◆ Problem description: Your output should be the lines of the entries below, exactly, from the first one through the line that holds "Proof. intros Ht".

(Dataset entries)
(** The two ways to go on agree: the generator is never at its end. *)
Lemma next_spec st m x l v h (next : bool) : represents st m → vars st !! x = Some (Some h) →
  m !! x = Some (l, v) → live (gen_frames st) !! h = Some (MkFrame v (Suspended l)) →
  gen_step (if next then GNext x else GResume x) st =
    lift ('(l', v') ← advance (l, v); Ret (MkGen (vars st) (put h (MkFrame v' (Suspended l')) (gen_frames st)))).
Proof.
  intros Hr Hx Hm Hf.
  assert (done_ h (gen_frames st) = Ret false) as Hd by (unfold done_; by rewrite Hf).
  destruct next; cbn [gen_step]; unfold variable; rewrite Hx; cbn [checked]; rewrite bind_lift;
    unfold move_next, generator_resume; cbn [checked mbind res_bind]; rewrite ?Hd; cbn [mbind res_bind];
    rewrite (resume_generator_spec _ _ _ _ Hf); destruct (advance (l, v)) as [[l' v']| |]; cbn [mbind res_bind]; try done;
    unfold done_; rewrite lookup_put, decide_True by done; done.
Qed.

(** The program with frames does what the program with values does. *)
Definition agrees (G : scope) (r : out T (gmap nat cursor)) (r' : out T gen_state) : Prop :=
  match r with
  | (o, Ret m) => ∃ st, r' = (o, Ret st) ∧ typed G m ∧ represents st m
  | (o, Ub) => r' = (o, Ub)
  | (o, NoFuel) => r' = (o, NoFuel)
  end.

Lemma typed_insert G m x b l v : typed G m → b = bool_decide (is_Some v) → typed (<[x := b]> G) (<[x := (l, v)]> m).
Proof. intros Ht -> y. rewrite !lookup_insert. case_decide; [done|apply Ht]. Qed.

Lemma typed_next (next : bool) x b G st m : typed G m → represents st m → G !! x = Some b →
  let op := if next then GNext x else GResume x in
  agrees (<[x := true]> G) (value_step op m) (gen_step op st).
Proof.
  intros Ht Hr Hx. destruct (in_scope G st m x b Ht Hr Hx) as (l & v & h & Hm & _ & Hv & Hl). cbn zeta.
  rewrite (next_spec st m x l v h next Hr Hv Hm Hl).
  assert (value_step (if next then GNext x else GResume x) m = lift (c ← advance (l, v); Ret (<[x := c]> m))) as ->.
  { destruct next; cbn [value_step]; rewrite Hm; cbn [checked]; rewrite bind_lift; by destruct (advance (l, v)). }
  unfold advance. cbn [fst]. destruct (body l) as [[[w l']|]| |]; cbn; try done.
  eexists. split; [done|]. split; [by apply typed_insert|by eapply represents_frame].
Qed.

(** One operation of a well-typed program. *)
Lemma typed_step op G G' st m : type_op op G = Some G' → typed G m → represents st m →
  agrees G' (value_step op m) (gen_step op st).
Proof.
  intros Hop Ht Hr. destruct op as [x start|x|x|x|y x|x]; cbn [type_op] in Hop;
    [|destruct (G !! x) as [b|] eqn:Hx; simplify_eq/=..|done|destruct (G !! x) as [b|] eqn:Hx; simplify_eq/=].
  - destruct (G !! x) eqn:Hx; simplify_eq. assert (m !! x = None) as Hm.
    { specialize (Ht x). rewrite Hx in Ht. by destruct (m !! x). }
    eexists. split; [done|]. split; [by apply typed_insert|by apply represents_make].
  - by apply (typed_next true x b).
  - by apply (typed_next false x b).
  - destruct b; simplify_eq. destruct (in_scope G' st m x true Ht Hr Hx) as (l & v & h & Hm & Hb & Hv & Hl).
    destruct v as [v|]; [|done]. cbn. unfold variable. rewrite Hm, Hv. unfold current_value, get_promise. cbn.
    rewrite Hl. by exists st.
  - destruct (in_scope G st m x b Ht Hr Hx) as (l & v & h & Hm & _ & Hv & Hl).
    cbn. unfold variable. rewrite Hm, Hv. cbn. unfold destroy. rewrite Hl.
    eexists. split; [done|]. split; [|by apply represents_drop].
    intros y. destruct (decide (x = y)) as [<-|Hne]; [by rewrite !lookup_delete_eq|].
    rewrite !lookup_delete_ne by done. apply Ht.
Qed.

(** A whole program. *)
Lemma typed_exec ops G G' st m : type_ops ops G = Some G' → typed G m → represents st m →
  agrees G' (value_exec ops m) (gen_exec ops st).
Proof.
  revert G st m. induction ops as [|op ops IH]; intros G st m Hop Ht Hr; simplify_eq/=; [by exists st|].
  destruct (type_op op G) as [G1|] eqn:E1; [|done]. pose proof (typed_step op G G1 st m E1 Ht Hr) as Ha.
  destruct (value_step op m) as [o [m1| |]]; cbn in Ha; [|by rewrite Ha..].
  destruct Ha as (st1 & -> & Ht1 & Hr1). rewrite !bind_out. specialize (IH G1 st1 m1 Hop Ht1 Hr1).
  unfold agrees in *. destruct (value_exec ops m1) as [o' [m2| |]]; simpl in *; [|by rewrite IH..].
  destruct IH as (st2 & -> & ? & ?). by exists st2.
Qed.

(** Undefined behaviour of the values can only come from the body. *)
Lemma values_total ops G G' m : (∀ l, ∃ v l', body l = Ret (Some (v, l'))) → type_ops ops G = Some G' → typed G m →
  ∃ o m', value_exec ops m = (o, Ret m').
Proof.
  intros Hb. revert G m. induction ops as [|op ops IH]; intros G m Hop Ht; simplify_eq/=; [by do 2 eexists|].
  destruct (type_op op G) as [G1|] eqn:E1; [|done].
  assert (∃ o m1, value_step op m = (o, Ret m1) ∧ typed G1 m1) as (o & m1 & -> & Ht1).
  { assert (∀ x b, G !! x = Some b → ∃ l v, m !! x = Some (l, v) ∧ b = bool_decide (is_Some v)) as Hin.
    { intros x b Hx. specialize (Ht x). rewrite Hx in Ht. destruct (m !! x) as [[l v]|]; simplify_eq/=. by exists l, v. }
    destruct op as [x start|x|x|x|y x|x]; cbn [type_op] in E1;
      [|destruct (G !! x) as [b|] eqn:Hx; simplify_eq/=; destruct (Hin x b Hx) as (l & v & -> & Hv)..|done|
        destruct (G !! x) as [b|] eqn:Hx; simplify_eq/=; destruct (Hin x b Hx) as (l & v & -> & Hv)].
    - destruct (G !! x); simplify_eq. do 2 eexists. split; [done|]. by apply typed_insert.
    - destruct (Hb l) as (w & l' & E). cbn. unfold advance. cbn. rewrite E. do 2 eexists. split; [done|]. by apply typed_insert.
    - destruct (Hb l) as (w & l' & E). cbn. unfold advance. cbn. rewrite E. do 2 eexists. split; [done|]. by apply typed_insert.
    - destruct b; simplify_eq. destruct v; [|done]. cbn. by do 2 eexists.
    - cbn. do 2 eexists. split; [done|]. intros y. destruct (decide (x = y)) as [<-|Hne]; [by rewrite !lookup_delete_eq|].
      rewrite !lookup_delete_ne by done. apply Ht. }
  rewrite bind_out. destruct (IH G1 m1 Hop Ht1) as (o' & m' & ->). by do 2 eexists.
Qed.

Definition no_generators : gen_state := MkGen ∅ no_frames.

Lemma no_generators_ok : typed ∅ ∅ ∧ represents no_generators ∅.
Proof.
  split; [done|]. split; try done.
  - intros h. simpl. rewrite lookup_empty. by intros [].
Qed.

(** C33: handles are invisible to well-typed programs: a program that uses a [Generator]
    only between its declaration and its destruction, reads a value only after a
    [move_next] or [resume], and copies none, behaves as if its generators were values,
    positions in the sequences of their coroutines.  It prints the same values, has no
    undefined behaviour when the bodies have none, and the frames that are left are
    exactly one for each variable still in scope, so that every frame is destroyed once. *)
Theorem generators_sound ops G :
  (∀ l, ∃ v l', body l = Ret (Some (v, l'))) → type_ops ops ∅ = Some G →
  ∃ o m st, value_exec ops ∅ = (o, Ret m) ∧ gen_exec ops no_generators = (o, Ret st) ∧
    (∀ x, G !! x = (λ c : cursor, bool_decide (is_Some (snd c))) <$> m !! x) ∧
    (∀ x, is_Some (vars st !! x) ↔ is_Some (G !! x)) ∧
    (∀ h, is_Some (live (gen_frames st) !! h) ↔ ∃ x, vars st !! x = Some (Some h)) ∧
    (∀ x y a, vars st !! x = Some a → vars st !! y = Some a → x = y).
Proof.
  intros Hb Hop. destruct no_generators_ok as [Ht Hr]. destruct (values_total ops ∅ G ∅ Hb Hop Ht) as (o & m & E).
  pose proof (typed_exec ops ∅ G no_generators ∅ Hop Ht Hr) as Ha. rewrite E in Ha.
  destruct Ha as (st & E' & Ht' & [Hv Ho Hall _]). exists o, m, st. split_and!; try done.
  - intros x. rewrite Ht'. specialize (Hv x). destruct (m !! x) as [[l v]|]; simpl.
    + destruct Hv as (h & -> & _). split; by eexists.
    + rewrite Hv. split; by intros [].
  - intros h. split; [apply Hall|]. intros (x & Hx). specialize (Hv x).
    destruct (m !! x) as [[l v]|]; [|congruence]. destruct Hv as (h' & ? & ?). simplify_eq. by eexists.
Qed.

◆ Answer:
(** The two ways to go on agree: the generator is never at its end. *)
Lemma next_spec st m x l v h (next : bool) : represents st m → vars st !! x = Some (Some h) →
  m !! x = Some (l, v) → live (gen_frames st) !! h = Some (MkFrame v (Suspended l)) →
  gen_step (if next then GNext x else GResume x) st =
    lift ('(l', v') ← advance (l, v); Ret (MkGen (vars st) (put h (MkFrame v' (Suspended l')) (gen_frames st)))).
Proof.
  intros Hr Hx Hm Hf.
  assert (done_ h (gen_frames st) = Ret false) as Hd by (unfold done_; by rewrite Hf).
  destruct next; cbn [gen_step]; unfold variable; rewrite Hx; cbn [checked]; rewrite bind_lift;
    unfold move_next, generator_resume; cbn [checked mbind res_bind]; rewrite ?Hd; cbn [mbind res_bind];
    rewrite (resume_generator_spec _ _ _ _ Hf); destruct (advance (l, v)) as [[l' v']| |]; cbn [mbind res_bind]; try done;
    unfold done_; rewrite lookup_put, decide_True by done; done.
Qed.

(** The program with frames does what the program with values does. *)
Definition agrees (G : scope) (r : out T (gmap nat cursor)) (r' : out T gen_state) : Prop :=
  match r with
  | (o, Ret m) => ∃ st, r' = (o, Ret st) ∧ typed G m ∧ represents st m
  | (o, Ub) => r' = (o, Ub)
  | (o, NoFuel) => r' = (o, NoFuel)
  end.

Lemma typed_insert G m x b l v : typed G m → b = bool_decide (is_Some v) → typed (<[x := b]> G) (<[x := (l, v)]> m).
Proof. intros Ht -> y. rewrite !lookup_insert. case_decide; [done|apply Ht]. Qed.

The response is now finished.